Reproduce exactly the lines below from the one containing "(S p = size" through the one containing "destruct (hit_new_run s1", including both, and nothing else.

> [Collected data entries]
▼
Definition R_SEARCH_KEYWORD : Z := 0.
Definition R_SEARCH_REGEXP : Z := 1.
Definition R_SEARCH_PATTERN : Z := 2.
Definition R_SEARCH_STRING : Z := 3.
Definition R_SEARCH_XREFS : Z := 4.
Definition R_SEARCH_AES : Z := 5.
Definition R_SEARCH_DELTAKEY : Z := 6.
Definition R_SEARCH_MAGIC : Z := 7.
Definition R_SEARCH_DISTANCE_MAX : Z := 10.
Definition R_SEARCH_AES_BOX_SIZE : Z := 31.
Definition R_SEARCH_KEYWORD_TYPE_BINARY : ascii := "i".
Definition R_SEARCH_KEYWORD_TYPE_STRING : ascii := "s".

Record RSearchKeyword := mk_kw {
  bin_keyword : list Z;
  bin_binmask : list Z;
  keyword_length : Z;
  binmask_length : Z;
  idx : list Z;
  kw_distance : Z;
  count : Z;
  kwidx : Z;
  icase : bool;
  kw_type : ascii;
  last : Z
}.

Record RSearchHit := mk_hit { hit_kw : nat; hit_addr : Z }.

Definition set_idx (v : list Z) (k : RSearchKeyword) : RSearchKeyword :=
  mk_kw (bin_keyword k) (bin_binmask k) (keyword_length k) (binmask_length k) v (kw_distance k) (count k) (kwidx k)
    (icase k) (kw_type k) (last k).
Definition set_kw_distance (v : Z) (k : RSearchKeyword) : RSearchKeyword :=
  mk_kw (bin_keyword k) (bin_binmask k) (keyword_length k) (binmask_length k) (idx k) v (count k) (kwidx k)
    (icase k) (kw_type k) (last k).
Definition set_count (v : Z) (k : RSearchKeyword) : RSearchKeyword :=
  mk_kw (bin_keyword k) (bin_binmask k) (keyword_length k) (binmask_length k) (idx k) (kw_distance k) v (kwidx k)
    (icase k) (kw_type k) (last k).
Definition set_kwidx (v : Z) (k : RSearchKeyword) : RSearchKeyword :=
  mk_kw (bin_keyword k) (bin_binmask k) (keyword_length k) (binmask_length k) (idx k) (kw_distance k) (count k) v
    (icase k) (kw_type k) (last k).
Definition set_icase (v : bool) (k : RSearchKeyword) : RSearchKeyword :=
  mk_kw (bin_keyword k) (bin_binmask k) (keyword_length k) (binmask_length k) (idx k) (kw_distance k) (count k) (kwidx k)
    v (kw_type k) (last k).
Definition set_kw_type (v : ascii) (k : RSearchKeyword) : RSearchKeyword :=
  mk_kw (bin_keyword k) (bin_binmask k) (keyword_length k) (binmask_length k) (idx k) (kw_distance k) (count k) (kwidx k)
    (icase k) v (last k).
Definition set_last (v : Z) (k : RSearchKeyword) : RSearchKeyword :=
  mk_kw (bin_keyword k) (bin_binmask k) (keyword_length k) (binmask_length k) (idx k) (kw_distance k) (count k) (kwidx k)
    (icase k) (kw_type k) v.
Lemma key_rematches_run s k t n l c :
  anchored kw -> kws s !! k = Some (at_state kw 0 t n l) -> key_rematches k c 0 s = Ok (matches kw 0 c) s.
Proof.
  intros Ha E. pose proof (wf_some kw Hw). pose proof (wf_mask kw Hw). unfold key_rematches. rewrite run_bind, (get_kw_run _ _ _ E).
  change (binmask_length (at_state kw 0 t n l)) with (binmask_length kw). destruct (Z.ltb_spec 0 (binmask_length kw)) as [Hm|Hm].
  - by apply maskcmp_run.
  - rewrite run_bind, (get_idx_run _ _ _ _ _ _ E), run_bind, byte_at_load by (cbn; lia).
    unfold matches. rewrite (proj2 (Z.ltb_ge _ _) Hm). change (icase (at_state kw 0 t n l)) with (icase kw).
    pose proof (anc_lower kw Ha) as Hl. cbn [Z.of_nat Z.to_nat]. change (bin_keyword (at_state kw 0 t n l)) with (bin_keyword kw).
    destruct (icase kw); [by rewrite Hl by lia|done].
Qed.

(** The hit at the end of an occurrence: [l'] is what [kw->last] becomes. *)
Lemma hit_new_run s k p t n l addr :
  plain ct s -> kws s !! k = Some (at_state kw p t n l) ->
  let ignored := negb ct && (negb (l =? 0) && (addr =? l)) in
  exists n' l', r_search_hit_new k addr s
      = Ok 1 (set_hits (hits s ++ if ignored then [] else [mk_hit k addr]) (upd s k (at_state kw p t n' l')))
    /\ (ct = false -> l' = u64 (addr + Z.of_nat (size kw))).
Proof.
  intros Hp E ignored. unfold r_search_hit_new. rewrite run_bind, run_gets. cbv beta iota. unfold id.
  rewrite run_bind, (get_kw_run _ _ _ E). cbv beta iota zeta. rewrite (pl_align ct s Hp), (pl_contiguous ct s Hp), (pl_callback ct s Hp).
  change (last (at_state kw p t n l)) with l. change (keyword_length (at_state kw p t n l)) with (keyword_length kw).
  rewrite (wf_size kw Hw). change (negb (0 =? 0)) with false. cbn [andb]. fold ignored. destruct ignored eqn:Ei.
  - rewrite run_bind, (on_kw_run _ _ _ _ E), app_nil_r. exists (n - 1), (u64 (addr + Z.of_nat (size kw))). split; [|done].
    done.
  - destruct ct eqn:Ec.
    + exists n, l. rewrite run_bind, run_ret, run_bind, run_modify. by rewrite upd_same by done.
    + exists n, (u64 (addr + Z.of_nat (size kw))). rewrite run_bind, (on_kw_run _ _ _ _ E), run_bind, run_modify. done.
Qed.

Lemma at_state_settle p t n l m : set_count m (set_kw_distance 0 (at_state kw p t n l)) = at_state kw p t m l.
Proof. pose proof (wf_distance kw Hw) as E. destruct kw. simpl in *. by subst. Qed.

(** One more byte is matched: an occurrence is reported when it is the last. *)
Lemma advance_run s k from i p t n l base (r : list Z) :
  plain ct s -> kws s !! k = Some (at_state kw p t n l) -> (p < size kw)%nat ->
  (S p = size kw -> u64 (from + i - Z.of_nat (size kw) + 1) = base + Z.of_nat (S (length r)) - Z.of_nat (size kw)) ->
  let ignored := negb ct && (negb (l =? 0) && (base + Z.of_nat (S (length r)) - Z.of_nat (size kw) =? l)) in
  let hit := (S p =? size kw)%nat in
  exists n' l', advance k from i 0 s
      = Ok (inr i) (set_hits (hits s ++ if hit && negb ignored then [mk_hit k (base + Z.of_nat (S (length r)) - Z.of_nat (size kw))] else [])
                      (upd s k (at_state kw (restart kw (S p)) t n' l')))
    /\ (ct = false -> l' = if hit then u64 (base + Z.of_nat (S (length r))) else l).
Proof.
  intros Hp E Hlt Ea ignored hit. pose proof (wf_width kw Hw). unfold advance. rewrite run_bind, (get_idx_run _ _ _ _ _ _ E). cbv beta iota.
  replace (Z.of_nat p + 1) with (Z.of_nat (S p)) by lia.
  rewrite run_bind, (put_idx_run _ _ _ (S p) _ _ _ E) by lia. cbv beta iota. set (s1 := upd s k _).
  assert (kws s1 !! k = Some (at_state kw (S p) t n l)) as E1 by (by eapply upd_lookup).
  assert (plain ct s1) as Hp1 by (by apply upd_plain).
  rewrite run_bind, (get_kw_run _ _ _ E1). cbv beta iota. change (keyword_length (at_state kw (S p) t n l)) with (keyword_length kw).
  rewrite (wf_size kw Hw), u32_id by lia. unfold hit, restart. destruct (Nat.eqb_spec (S p) (size kw)) as [Es|Hne].
  - rewrite (proj2 (Z.eqb_eq _ _)) by lia. rewrite run_bind, run_gets. cbv beta iota. unfold id. rewrite (pl_inverse ct s1 Hp1), (Ea Es).
    destruct (hit_new_run s1 k (S p) t n l (base + Z.of_nat (S (length r)) - Z.of_nat (size kw)) Hp1 E1) as (n' & l' & Er & Hl).
    rewrite run_bind, Er. cbv beta iota. change (1 =? 0) with false. cbv iota. fold ignored. set (s2 := set_hits _ _).
    assert (kws s2 !! k = Some (at_state kw (S p) t n' l')) as E2 by (by eapply (upd_lookup s1)).
    change (put_idx k 0 0) with (put_idx (U := U) k 0 (Z.of_nat 0)). rewrite run_bind, (put_idx_run _ _ _ 0 _ _ _ E2) by lia. cbv beta iota.
    rewrite run_bind, (on_kw_run _ _ (at_state kw 0 t n' l')) by (by eapply upd_lookup). cbv beta iota.
    rewrite at_state_settle, (pl_overlap ct s1 Hp1). cbn [andb].
    exists (count (at_state kw 0 t n' l') + 1), l'. split; [|intros Hc; rewrite (Hl Hc); f_equal; lia].
    rewrite run_ret, upd_upd. unfold s2, s1, upd. simpl. rewrite !list_insert_insert_eq. by destruct ignored.
  - rewrite (proj2 (Z.eqb_neq _ _)) by lia. rewrite run_ret. exists n, l. split; [|done]. cbn [andb]. rewrite app_nil_r.
    unfold s1, upd. by destruct s.
Qed.

Lemma try_key_run s k from buf i p t n l base (r : list Z) c :
  anchored kw -> plain ct s -> kws s !! k = Some (at_state kw p t n l) -> (p < size kw)%nat ->
  0 <= i -> buf !! Z.to_nat i = Some c ->
  (next kw p c = size kw -> u64 (from + i - Z.of_nat (size kw) + 1) = base + Z.of_nat (S (length r)) - Z.of_nat (size kw)) ->
  let ignored := negb ct && (negb (l =? 0) && (base + Z.of_nat (S (length r)) - Z.of_nat (size kw) =? l)) in
  let hit := (next kw p c =? size kw)%nat in
  exists n' l', try_key k from buf i 0 s
      = Ok (inr i) (set_hits (hits s ++ if hit && negb ignored then [mk_hit k (base + Z.of_nat (S (length r)) - Z.of_nat (size kw))] else [])
                      (upd s k (at_state kw (restart kw (next kw p c)) t n' l')))
    /\ (ct = false -> l' = if hit then u64 (base + Z.of_nat (S (length r))) else l).
Proof.
  intros Ha Hp E Hlt Hi Hc Ea ignored hit. unfold try_key. rewrite run_bind, run_gets. cbv beta iota. unfold id.
  unfold at_buf. rewrite (proj2 (Z.ltb_ge i 0)) by done. rewrite run_bind, (load_run _ _ _ _ Hc). cbv beta iota.
  rewrite run_bind, (key_matches_run _ _ _ _ _ _ _ E Hlt). unfold hit, next in *. destruct (matches kw p c) eqn:Em.
  { by apply (advance_run s k from i p t n l base r). }
  cbv beta iota. rewrite run_bind, (get_kw_run _ _ _ E). cbv beta iota. rewrite (pl_inverse ct s Hp), (pl_distance ct s Hp).
  change (kw_distance (at_state kw p t n l)) with (kw_distance kw). rewrite (wf_distance kw Hw). change (0 <? 0) with false. cbv iota.
  rewrite run_bind, (get_idx_run _ _ _ _ _ _ E). cbv beta iota.
  assert ((if is_tail (at_state kw p t n l) (Z.of_nat p) then Z.of_nat p - 1 else 0) = Z.of_nat 0) as ->.
  { change (is_tail (at_state kw p t n l)) with (is_tail kw). destruct (decide (2 <= p)%nat).
    - by rewrite anchored_not_tail by (done || lia).
    - destruct p as [|[|p]]; [|by destruct (is_tail kw _)|lia]. unfold is_tail. by destruct (bin_keyword kw). }
  rewrite run_bind, (put_idx_run _ _ _ 0 _ _ _ E) by lia. cbv beta iota. set (s1 := upd s k (at_state kw 0 t n l)).
  assert (kws s1 !! k = Some (at_state kw 0 t n l)) as E1 by (by eapply upd_lookup).
  rewrite run_bind, (on_kw_run _ _ _ _ E1). cbv beta iota.
  assert (set_kw_distance 0 (at_state kw 0 t n l) = at_state kw 0 t n l) as -> by apply (at_state_settle 0 t n l n).
  rewrite (upd_same _ _ _ E1), run_bind, (key_rematches_run _ _ _ _ _ _ Ha E1). cbv beta iota.
  destruct (matches kw 0 c) eqn:E0.
  - assert (plain ct s1) as Hp1 by (by apply upd_plain). pose proof (wf_some kw Hw).
    destruct (advance_run s1 k from i 0 t n l base r Hp1 E1 ltac:(done) Ea) as (n' & l' & -> & Hl). exists n', l'.
    split; [|done]. unfold s1. by rewrite upd_upd.
  - pose proof (wf_some kw Hw). unfold restart. rewrite (proj2 (Nat.eqb_neq 0 (size kw))) by lia. cbn [andb].
    exists n, l. split; [|done]. rewrite run_ret, app_nil_r. unfold s1. by destruct s.
Qed.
▲
> [Solution to the exercise]
  (S p = size kw -> u64 (from + i - Z.of_nat (size kw) + 1) = base + Z.of_nat (S (length r)) - Z.of_nat (size kw)) ->
  let ignored := negb ct && (negb (l =? 0) && (base + Z.of_nat (S (length r)) - Z.of_nat (size kw) =? l)) in
  let hit := (S p =? size kw)%nat in
  exists n' l', advance k from i 0 s
      = Ok (inr i) (set_hits (hits s ++ if hit && negb ignored then [mk_hit k (base + Z.of_nat (S (length r)) - Z.of_nat (size kw))] else [])
                      (upd s k (at_state kw (restart kw (S p)) t n' l')))
    /\ (ct = false -> l' = if hit then u64 (base + Z.of_nat (S (length r))) else l).
Proof.
  intros Hp E Hlt Ea ignored hit. pose proof (wf_width kw Hw). unfold advance. rewrite run_bind, (get_idx_run _ _ _ _ _ _ E). cbv beta iota.
  replace (Z.of_nat p + 1) with (Z.of_nat (S p)) by lia.
  rewrite run_bind, (put_idx_run _ _ _ (S p) _ _ _ E) by lia. cbv beta iota. set (s1 := upd s k _).
  assert (kws s1 !! k = Some (at_state kw (S p) t n l)) as E1 by (by eapply upd_lookup).
  assert (plain ct s1) as Hp1 by (by apply upd_plain).
  rewrite run_bind, (get_kw_run _ _ _ E1). cbv beta iota. change (keyword_length (at_state kw (S p) t n l)) with (keyword_length kw).
  rewrite (wf_size kw Hw), u32_id by lia. unfold hit, restart. destruct (Nat.eqb_spec (S p) (size kw)) as [Es|Hne].
  - rewrite (proj2 (Z.eqb_eq _ _)) by lia. rewrite run_bind, run_gets. cbv beta iota. unfold id. rewrite (pl_inverse ct s1 Hp1), (Ea Es).
    destruct (hit_new_run s1 k (S p) t n l (base + Z.of_nat (S (length r)) - Z.of_nat (size kw)) Hp1 E1) as (n' & l' & Er & Hl).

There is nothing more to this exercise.